— Supplied records —
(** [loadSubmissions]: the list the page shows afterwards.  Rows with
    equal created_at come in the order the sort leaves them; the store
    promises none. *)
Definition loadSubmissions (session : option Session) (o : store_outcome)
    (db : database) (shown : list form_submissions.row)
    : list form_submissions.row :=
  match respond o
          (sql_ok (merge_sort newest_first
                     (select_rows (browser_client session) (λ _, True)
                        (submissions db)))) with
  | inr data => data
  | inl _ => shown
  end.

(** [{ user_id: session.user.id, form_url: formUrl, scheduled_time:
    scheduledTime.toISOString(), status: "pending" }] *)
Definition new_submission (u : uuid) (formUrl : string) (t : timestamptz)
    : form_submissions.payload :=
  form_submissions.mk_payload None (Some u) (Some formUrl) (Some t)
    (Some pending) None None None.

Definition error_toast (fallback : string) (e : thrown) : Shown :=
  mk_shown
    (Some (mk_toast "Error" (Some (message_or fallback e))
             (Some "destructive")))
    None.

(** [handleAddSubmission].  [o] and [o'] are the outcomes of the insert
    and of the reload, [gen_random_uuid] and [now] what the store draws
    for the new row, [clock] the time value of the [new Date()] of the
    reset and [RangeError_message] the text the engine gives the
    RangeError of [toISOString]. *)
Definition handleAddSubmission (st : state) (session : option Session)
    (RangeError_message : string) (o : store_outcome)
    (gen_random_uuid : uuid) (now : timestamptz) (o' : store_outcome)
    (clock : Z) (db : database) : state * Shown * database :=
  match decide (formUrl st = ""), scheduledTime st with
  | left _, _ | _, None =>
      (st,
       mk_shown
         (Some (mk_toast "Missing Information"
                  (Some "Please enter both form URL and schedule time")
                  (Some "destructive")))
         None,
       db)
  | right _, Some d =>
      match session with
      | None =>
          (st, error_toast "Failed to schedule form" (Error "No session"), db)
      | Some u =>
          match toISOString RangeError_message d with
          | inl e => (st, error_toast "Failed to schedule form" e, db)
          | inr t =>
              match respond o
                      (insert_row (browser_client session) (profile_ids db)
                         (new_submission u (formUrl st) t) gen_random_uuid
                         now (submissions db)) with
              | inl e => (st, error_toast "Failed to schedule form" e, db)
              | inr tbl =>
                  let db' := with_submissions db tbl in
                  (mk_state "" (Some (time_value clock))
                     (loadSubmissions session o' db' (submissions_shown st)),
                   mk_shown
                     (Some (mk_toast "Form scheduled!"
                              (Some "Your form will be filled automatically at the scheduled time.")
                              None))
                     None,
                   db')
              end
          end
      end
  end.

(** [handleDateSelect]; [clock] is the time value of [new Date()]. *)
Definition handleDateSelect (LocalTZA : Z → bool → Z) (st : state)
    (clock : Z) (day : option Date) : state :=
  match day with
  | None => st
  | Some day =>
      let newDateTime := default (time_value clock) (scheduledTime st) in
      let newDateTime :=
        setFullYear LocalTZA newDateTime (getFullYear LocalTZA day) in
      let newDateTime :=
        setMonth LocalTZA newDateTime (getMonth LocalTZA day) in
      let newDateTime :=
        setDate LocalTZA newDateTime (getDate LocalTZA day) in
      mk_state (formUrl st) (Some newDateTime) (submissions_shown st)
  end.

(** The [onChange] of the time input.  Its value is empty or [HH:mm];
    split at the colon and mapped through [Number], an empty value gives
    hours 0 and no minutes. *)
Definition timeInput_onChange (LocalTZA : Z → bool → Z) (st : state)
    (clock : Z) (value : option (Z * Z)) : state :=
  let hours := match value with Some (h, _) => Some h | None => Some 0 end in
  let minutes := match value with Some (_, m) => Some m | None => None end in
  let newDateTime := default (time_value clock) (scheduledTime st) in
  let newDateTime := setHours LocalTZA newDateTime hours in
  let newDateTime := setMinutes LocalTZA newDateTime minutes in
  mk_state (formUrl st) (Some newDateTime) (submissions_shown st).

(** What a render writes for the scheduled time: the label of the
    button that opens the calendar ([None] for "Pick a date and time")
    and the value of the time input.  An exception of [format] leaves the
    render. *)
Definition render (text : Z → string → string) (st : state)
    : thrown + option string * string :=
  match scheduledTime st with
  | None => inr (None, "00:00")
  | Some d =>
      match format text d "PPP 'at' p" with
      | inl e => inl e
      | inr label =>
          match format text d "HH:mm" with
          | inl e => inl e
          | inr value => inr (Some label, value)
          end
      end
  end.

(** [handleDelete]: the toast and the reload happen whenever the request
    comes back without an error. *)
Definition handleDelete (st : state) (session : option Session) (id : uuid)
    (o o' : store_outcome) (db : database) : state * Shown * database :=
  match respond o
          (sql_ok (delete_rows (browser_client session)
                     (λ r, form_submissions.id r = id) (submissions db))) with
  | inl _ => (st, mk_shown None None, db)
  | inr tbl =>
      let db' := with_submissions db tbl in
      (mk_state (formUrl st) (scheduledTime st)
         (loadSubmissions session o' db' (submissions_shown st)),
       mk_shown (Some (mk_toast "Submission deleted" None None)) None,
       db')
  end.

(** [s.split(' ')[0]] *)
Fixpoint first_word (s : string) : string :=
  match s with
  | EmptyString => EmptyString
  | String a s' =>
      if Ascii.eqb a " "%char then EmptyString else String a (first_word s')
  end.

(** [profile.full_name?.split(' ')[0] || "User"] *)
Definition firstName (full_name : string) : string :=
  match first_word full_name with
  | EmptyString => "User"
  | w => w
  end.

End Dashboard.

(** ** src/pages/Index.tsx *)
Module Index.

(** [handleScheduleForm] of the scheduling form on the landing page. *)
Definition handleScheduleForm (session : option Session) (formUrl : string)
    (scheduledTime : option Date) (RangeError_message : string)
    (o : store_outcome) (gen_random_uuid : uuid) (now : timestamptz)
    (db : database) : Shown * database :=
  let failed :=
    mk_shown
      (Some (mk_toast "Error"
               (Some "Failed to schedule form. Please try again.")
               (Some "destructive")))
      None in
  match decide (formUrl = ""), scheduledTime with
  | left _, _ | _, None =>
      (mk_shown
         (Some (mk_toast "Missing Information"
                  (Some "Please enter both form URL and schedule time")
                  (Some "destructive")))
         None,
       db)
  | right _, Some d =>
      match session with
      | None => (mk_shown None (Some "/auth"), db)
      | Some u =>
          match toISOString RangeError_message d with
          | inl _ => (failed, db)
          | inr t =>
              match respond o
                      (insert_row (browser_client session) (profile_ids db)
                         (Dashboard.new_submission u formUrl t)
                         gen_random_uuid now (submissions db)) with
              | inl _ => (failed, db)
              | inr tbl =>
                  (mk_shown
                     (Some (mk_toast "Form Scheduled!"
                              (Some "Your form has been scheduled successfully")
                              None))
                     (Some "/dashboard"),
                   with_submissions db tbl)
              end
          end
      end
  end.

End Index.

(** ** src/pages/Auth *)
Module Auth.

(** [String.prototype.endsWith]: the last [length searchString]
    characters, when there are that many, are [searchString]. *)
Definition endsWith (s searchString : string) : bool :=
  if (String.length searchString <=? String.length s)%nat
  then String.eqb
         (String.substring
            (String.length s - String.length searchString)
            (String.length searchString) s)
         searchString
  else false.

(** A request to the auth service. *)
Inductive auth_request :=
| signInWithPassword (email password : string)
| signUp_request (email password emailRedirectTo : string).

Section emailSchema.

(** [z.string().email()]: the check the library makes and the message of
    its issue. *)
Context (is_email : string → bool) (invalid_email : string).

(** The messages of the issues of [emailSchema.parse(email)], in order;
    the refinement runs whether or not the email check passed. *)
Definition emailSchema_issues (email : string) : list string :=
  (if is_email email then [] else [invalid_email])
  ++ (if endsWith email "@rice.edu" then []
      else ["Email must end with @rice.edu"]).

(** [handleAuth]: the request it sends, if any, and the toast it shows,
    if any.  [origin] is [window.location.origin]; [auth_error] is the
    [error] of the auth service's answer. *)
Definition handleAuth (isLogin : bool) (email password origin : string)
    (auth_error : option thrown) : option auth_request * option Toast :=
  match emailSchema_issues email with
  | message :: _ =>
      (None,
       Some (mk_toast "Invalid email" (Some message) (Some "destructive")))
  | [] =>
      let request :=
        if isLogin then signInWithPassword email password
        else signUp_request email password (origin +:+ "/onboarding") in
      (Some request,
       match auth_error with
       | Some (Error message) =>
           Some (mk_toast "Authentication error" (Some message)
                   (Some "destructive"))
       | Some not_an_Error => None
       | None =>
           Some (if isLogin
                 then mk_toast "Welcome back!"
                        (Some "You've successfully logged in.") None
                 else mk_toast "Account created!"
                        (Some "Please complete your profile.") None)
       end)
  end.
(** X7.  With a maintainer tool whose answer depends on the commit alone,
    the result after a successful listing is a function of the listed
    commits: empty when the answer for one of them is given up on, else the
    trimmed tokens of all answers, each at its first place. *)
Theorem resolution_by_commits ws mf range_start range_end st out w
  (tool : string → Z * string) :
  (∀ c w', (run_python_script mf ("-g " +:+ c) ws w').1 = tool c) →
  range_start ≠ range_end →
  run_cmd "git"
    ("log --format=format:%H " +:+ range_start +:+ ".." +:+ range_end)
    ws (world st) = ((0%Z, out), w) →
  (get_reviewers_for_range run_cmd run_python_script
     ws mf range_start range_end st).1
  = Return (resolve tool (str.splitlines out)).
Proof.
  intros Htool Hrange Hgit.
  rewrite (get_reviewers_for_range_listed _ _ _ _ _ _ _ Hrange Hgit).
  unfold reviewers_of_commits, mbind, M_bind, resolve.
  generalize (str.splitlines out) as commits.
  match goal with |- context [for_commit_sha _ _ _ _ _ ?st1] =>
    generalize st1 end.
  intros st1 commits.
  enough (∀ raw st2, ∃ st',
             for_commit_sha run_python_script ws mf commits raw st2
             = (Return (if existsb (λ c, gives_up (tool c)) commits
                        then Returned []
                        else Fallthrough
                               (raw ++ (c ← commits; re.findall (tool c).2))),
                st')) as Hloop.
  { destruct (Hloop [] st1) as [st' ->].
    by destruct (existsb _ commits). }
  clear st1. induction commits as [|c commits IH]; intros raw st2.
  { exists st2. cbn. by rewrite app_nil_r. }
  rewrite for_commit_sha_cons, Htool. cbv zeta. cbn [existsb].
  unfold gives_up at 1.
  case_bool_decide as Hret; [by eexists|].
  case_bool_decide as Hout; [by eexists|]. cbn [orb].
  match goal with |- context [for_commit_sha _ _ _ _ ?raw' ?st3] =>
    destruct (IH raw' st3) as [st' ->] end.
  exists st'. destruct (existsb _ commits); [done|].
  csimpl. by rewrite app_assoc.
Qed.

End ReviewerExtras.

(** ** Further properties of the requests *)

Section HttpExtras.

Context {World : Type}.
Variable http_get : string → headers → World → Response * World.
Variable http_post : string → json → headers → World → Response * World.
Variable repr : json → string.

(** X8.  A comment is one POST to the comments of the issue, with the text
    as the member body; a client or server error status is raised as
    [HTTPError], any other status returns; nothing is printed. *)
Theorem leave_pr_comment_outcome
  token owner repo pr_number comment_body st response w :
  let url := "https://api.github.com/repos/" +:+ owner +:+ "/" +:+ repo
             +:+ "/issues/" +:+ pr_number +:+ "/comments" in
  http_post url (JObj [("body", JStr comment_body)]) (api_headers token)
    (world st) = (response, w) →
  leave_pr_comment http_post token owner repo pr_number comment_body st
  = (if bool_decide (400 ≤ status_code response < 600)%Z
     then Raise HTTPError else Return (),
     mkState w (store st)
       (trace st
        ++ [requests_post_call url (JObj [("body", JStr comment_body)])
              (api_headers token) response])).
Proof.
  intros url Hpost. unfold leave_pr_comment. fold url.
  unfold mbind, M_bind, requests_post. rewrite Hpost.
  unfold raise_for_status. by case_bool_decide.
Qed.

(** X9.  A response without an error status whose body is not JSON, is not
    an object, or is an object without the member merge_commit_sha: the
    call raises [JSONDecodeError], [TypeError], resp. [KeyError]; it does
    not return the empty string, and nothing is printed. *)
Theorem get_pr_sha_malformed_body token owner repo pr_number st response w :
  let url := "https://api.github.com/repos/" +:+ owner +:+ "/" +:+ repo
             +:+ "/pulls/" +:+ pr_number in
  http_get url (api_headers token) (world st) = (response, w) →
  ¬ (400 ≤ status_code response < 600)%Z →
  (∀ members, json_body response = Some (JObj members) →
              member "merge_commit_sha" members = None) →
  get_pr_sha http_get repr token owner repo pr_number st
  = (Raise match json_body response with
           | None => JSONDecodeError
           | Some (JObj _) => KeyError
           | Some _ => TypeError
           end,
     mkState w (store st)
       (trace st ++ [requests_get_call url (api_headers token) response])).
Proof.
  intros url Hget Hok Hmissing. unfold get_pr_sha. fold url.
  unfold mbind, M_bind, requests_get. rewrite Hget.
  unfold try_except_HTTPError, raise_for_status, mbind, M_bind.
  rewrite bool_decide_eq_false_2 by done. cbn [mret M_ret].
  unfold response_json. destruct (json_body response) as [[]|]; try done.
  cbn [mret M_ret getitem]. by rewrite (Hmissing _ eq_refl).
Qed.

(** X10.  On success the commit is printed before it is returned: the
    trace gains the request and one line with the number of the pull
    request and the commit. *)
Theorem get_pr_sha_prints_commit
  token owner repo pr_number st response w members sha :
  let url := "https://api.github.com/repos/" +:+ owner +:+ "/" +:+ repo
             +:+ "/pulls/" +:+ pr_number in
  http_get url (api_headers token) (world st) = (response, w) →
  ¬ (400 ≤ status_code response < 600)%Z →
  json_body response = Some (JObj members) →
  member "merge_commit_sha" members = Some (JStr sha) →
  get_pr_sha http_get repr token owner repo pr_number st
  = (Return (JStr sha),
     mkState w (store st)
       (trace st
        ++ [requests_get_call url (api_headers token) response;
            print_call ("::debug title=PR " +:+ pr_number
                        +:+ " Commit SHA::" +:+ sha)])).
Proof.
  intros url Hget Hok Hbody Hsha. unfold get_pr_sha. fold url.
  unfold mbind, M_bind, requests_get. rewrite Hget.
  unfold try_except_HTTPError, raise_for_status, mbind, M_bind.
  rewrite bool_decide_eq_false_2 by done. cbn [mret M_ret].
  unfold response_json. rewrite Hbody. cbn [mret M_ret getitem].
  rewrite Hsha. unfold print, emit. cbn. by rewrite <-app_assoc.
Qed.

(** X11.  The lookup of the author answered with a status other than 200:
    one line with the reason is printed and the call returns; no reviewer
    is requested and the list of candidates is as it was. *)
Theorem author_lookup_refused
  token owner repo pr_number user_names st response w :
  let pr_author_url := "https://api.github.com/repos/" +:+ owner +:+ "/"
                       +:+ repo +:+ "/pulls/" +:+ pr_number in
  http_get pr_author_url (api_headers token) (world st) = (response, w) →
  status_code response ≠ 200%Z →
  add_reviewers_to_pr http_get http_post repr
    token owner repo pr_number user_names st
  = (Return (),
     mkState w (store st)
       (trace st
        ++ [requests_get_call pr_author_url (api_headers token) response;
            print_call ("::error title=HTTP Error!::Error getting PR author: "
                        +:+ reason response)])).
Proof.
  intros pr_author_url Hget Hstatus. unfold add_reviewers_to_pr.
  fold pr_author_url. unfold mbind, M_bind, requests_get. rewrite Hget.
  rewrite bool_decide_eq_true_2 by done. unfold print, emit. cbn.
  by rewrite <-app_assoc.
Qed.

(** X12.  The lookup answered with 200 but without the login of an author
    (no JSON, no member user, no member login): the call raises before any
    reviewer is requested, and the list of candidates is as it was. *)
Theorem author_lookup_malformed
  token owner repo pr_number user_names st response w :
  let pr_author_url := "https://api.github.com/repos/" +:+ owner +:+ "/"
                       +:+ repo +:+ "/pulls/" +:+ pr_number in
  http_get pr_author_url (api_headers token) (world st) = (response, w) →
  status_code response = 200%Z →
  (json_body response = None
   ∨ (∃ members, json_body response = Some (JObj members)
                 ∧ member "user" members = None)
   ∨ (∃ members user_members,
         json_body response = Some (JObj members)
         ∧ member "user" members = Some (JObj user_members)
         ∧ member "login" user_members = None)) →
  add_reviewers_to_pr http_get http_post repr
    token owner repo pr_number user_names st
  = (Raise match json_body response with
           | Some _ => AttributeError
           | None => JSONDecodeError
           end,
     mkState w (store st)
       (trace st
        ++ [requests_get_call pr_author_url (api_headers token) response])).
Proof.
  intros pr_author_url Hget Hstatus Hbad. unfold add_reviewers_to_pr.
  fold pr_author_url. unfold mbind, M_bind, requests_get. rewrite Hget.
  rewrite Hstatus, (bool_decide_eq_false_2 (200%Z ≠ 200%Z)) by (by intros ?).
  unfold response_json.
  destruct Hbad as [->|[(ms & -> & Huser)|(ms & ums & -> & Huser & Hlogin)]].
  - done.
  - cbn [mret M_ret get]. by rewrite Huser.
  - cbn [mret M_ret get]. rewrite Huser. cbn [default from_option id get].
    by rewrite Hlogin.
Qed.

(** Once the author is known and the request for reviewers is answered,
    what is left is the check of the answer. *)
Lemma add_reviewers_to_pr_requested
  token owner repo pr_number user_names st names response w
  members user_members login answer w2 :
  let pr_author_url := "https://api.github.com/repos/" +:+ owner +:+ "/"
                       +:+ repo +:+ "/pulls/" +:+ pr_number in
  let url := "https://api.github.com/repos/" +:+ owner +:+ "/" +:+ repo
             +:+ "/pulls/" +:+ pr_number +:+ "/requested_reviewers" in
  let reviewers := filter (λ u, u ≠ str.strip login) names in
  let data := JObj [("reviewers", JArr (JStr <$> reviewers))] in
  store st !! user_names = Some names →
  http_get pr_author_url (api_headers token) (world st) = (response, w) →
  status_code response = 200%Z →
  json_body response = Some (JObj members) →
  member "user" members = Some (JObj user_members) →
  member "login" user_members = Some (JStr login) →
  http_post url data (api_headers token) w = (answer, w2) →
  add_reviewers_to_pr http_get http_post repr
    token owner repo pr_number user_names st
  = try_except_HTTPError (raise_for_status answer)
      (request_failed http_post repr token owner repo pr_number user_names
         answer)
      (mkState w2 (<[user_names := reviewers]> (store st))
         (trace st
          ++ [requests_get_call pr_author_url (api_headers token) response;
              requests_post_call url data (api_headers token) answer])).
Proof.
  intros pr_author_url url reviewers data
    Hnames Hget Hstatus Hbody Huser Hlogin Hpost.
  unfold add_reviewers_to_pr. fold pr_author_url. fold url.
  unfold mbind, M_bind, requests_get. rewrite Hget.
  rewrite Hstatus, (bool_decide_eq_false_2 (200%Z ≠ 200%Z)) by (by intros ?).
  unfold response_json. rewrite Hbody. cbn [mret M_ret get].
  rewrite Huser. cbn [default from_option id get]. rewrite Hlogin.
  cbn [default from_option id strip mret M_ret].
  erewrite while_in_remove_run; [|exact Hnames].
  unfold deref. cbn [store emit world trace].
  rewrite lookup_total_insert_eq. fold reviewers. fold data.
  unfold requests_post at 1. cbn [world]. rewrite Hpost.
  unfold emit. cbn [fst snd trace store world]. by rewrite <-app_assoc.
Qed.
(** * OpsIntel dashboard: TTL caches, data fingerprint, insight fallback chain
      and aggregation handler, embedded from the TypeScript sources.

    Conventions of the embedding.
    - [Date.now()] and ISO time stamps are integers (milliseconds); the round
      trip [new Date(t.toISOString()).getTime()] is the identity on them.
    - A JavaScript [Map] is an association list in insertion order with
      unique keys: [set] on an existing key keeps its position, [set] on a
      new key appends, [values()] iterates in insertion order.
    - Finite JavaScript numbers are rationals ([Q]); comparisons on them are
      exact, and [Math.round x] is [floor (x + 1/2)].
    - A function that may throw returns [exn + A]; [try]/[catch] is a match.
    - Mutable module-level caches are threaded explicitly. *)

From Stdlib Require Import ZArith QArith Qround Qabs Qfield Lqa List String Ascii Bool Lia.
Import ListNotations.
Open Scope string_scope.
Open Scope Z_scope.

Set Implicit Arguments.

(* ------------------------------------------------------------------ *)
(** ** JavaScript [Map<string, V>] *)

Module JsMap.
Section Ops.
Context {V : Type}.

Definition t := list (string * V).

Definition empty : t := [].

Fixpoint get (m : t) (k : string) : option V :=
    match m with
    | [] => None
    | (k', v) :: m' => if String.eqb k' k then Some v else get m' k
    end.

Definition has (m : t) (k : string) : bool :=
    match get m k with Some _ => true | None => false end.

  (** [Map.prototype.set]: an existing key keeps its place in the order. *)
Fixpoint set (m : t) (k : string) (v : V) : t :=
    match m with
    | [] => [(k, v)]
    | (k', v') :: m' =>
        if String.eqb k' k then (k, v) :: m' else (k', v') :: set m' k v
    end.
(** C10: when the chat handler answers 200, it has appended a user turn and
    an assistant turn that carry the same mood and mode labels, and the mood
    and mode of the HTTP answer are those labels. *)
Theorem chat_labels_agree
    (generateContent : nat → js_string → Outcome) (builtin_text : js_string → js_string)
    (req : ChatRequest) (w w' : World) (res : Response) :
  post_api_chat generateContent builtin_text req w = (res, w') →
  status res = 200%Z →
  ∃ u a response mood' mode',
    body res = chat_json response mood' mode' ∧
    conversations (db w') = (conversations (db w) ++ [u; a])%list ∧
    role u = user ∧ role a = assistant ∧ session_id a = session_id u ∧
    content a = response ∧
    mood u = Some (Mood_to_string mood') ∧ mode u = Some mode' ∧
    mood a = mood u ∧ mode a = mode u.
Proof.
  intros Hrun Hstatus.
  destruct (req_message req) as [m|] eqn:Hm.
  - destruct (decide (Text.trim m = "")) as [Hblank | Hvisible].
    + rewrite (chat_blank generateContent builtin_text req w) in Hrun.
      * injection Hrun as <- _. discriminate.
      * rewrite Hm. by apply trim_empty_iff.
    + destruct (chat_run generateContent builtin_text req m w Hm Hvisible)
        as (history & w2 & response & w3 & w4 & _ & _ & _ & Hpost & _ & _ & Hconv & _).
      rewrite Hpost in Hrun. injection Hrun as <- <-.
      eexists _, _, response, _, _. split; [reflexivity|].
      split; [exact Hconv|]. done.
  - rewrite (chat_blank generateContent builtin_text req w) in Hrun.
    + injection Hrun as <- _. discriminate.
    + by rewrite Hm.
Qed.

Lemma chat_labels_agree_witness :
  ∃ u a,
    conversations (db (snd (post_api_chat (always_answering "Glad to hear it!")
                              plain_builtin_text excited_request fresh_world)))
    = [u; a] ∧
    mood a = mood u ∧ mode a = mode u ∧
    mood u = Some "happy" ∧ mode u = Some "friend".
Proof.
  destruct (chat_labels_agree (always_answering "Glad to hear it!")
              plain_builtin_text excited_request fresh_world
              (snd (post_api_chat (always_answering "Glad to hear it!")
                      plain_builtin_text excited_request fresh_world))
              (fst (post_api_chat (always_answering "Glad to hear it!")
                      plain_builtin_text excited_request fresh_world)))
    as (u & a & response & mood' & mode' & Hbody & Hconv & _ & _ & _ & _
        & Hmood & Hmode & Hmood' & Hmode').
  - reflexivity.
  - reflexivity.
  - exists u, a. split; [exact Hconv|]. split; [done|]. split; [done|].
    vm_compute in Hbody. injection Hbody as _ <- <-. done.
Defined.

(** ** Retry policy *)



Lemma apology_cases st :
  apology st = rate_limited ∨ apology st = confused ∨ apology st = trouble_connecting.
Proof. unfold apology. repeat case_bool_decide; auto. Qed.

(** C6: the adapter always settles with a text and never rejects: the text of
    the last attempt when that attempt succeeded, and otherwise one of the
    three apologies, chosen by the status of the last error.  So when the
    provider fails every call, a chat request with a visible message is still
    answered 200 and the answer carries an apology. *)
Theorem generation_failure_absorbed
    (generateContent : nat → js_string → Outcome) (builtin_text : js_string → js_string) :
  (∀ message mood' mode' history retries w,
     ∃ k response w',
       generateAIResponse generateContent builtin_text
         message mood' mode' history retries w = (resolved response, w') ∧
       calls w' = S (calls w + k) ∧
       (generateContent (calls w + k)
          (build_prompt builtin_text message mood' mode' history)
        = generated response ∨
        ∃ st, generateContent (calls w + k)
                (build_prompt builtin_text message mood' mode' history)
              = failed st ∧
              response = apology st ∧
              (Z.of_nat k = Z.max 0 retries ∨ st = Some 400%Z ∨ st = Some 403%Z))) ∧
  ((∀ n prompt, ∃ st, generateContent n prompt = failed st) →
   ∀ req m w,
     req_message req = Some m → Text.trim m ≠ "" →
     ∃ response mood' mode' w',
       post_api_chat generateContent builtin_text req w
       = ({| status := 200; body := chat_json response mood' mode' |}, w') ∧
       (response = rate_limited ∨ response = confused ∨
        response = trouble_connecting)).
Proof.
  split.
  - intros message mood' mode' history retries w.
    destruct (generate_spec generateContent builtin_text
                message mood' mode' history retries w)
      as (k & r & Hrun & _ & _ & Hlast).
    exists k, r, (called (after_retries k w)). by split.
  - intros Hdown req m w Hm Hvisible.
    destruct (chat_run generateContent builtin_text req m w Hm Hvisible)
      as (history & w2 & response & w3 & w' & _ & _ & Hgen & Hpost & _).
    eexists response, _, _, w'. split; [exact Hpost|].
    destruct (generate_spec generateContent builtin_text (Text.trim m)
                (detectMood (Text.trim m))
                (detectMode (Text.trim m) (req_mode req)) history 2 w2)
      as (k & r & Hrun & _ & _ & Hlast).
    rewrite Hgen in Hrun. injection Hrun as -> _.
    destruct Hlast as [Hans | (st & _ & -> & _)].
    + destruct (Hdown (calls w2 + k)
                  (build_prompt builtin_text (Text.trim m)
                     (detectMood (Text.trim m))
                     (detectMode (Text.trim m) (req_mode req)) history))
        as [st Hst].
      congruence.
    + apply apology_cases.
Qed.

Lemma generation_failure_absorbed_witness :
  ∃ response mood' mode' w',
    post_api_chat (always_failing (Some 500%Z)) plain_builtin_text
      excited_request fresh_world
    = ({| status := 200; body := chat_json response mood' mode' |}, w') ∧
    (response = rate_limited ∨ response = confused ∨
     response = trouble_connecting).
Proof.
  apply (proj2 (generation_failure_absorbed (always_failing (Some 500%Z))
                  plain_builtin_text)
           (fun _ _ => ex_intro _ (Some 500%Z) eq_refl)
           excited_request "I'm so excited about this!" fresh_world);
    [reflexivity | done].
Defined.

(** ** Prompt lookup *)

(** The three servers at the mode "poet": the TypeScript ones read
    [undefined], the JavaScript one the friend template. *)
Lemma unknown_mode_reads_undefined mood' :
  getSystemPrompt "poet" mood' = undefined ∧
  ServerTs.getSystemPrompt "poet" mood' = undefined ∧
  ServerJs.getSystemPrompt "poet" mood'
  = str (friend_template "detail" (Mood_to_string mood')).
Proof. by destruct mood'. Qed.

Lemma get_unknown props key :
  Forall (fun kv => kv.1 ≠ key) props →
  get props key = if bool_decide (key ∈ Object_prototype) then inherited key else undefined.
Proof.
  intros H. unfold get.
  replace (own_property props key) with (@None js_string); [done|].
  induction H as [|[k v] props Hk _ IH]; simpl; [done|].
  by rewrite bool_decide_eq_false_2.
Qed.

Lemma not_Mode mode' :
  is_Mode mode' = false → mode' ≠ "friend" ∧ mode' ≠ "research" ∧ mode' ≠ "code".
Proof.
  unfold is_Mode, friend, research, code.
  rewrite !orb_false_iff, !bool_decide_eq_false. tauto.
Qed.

— Required work —
Please state how many lines in the preceding material contain the word "them", with no other output.

— Exercise response —
4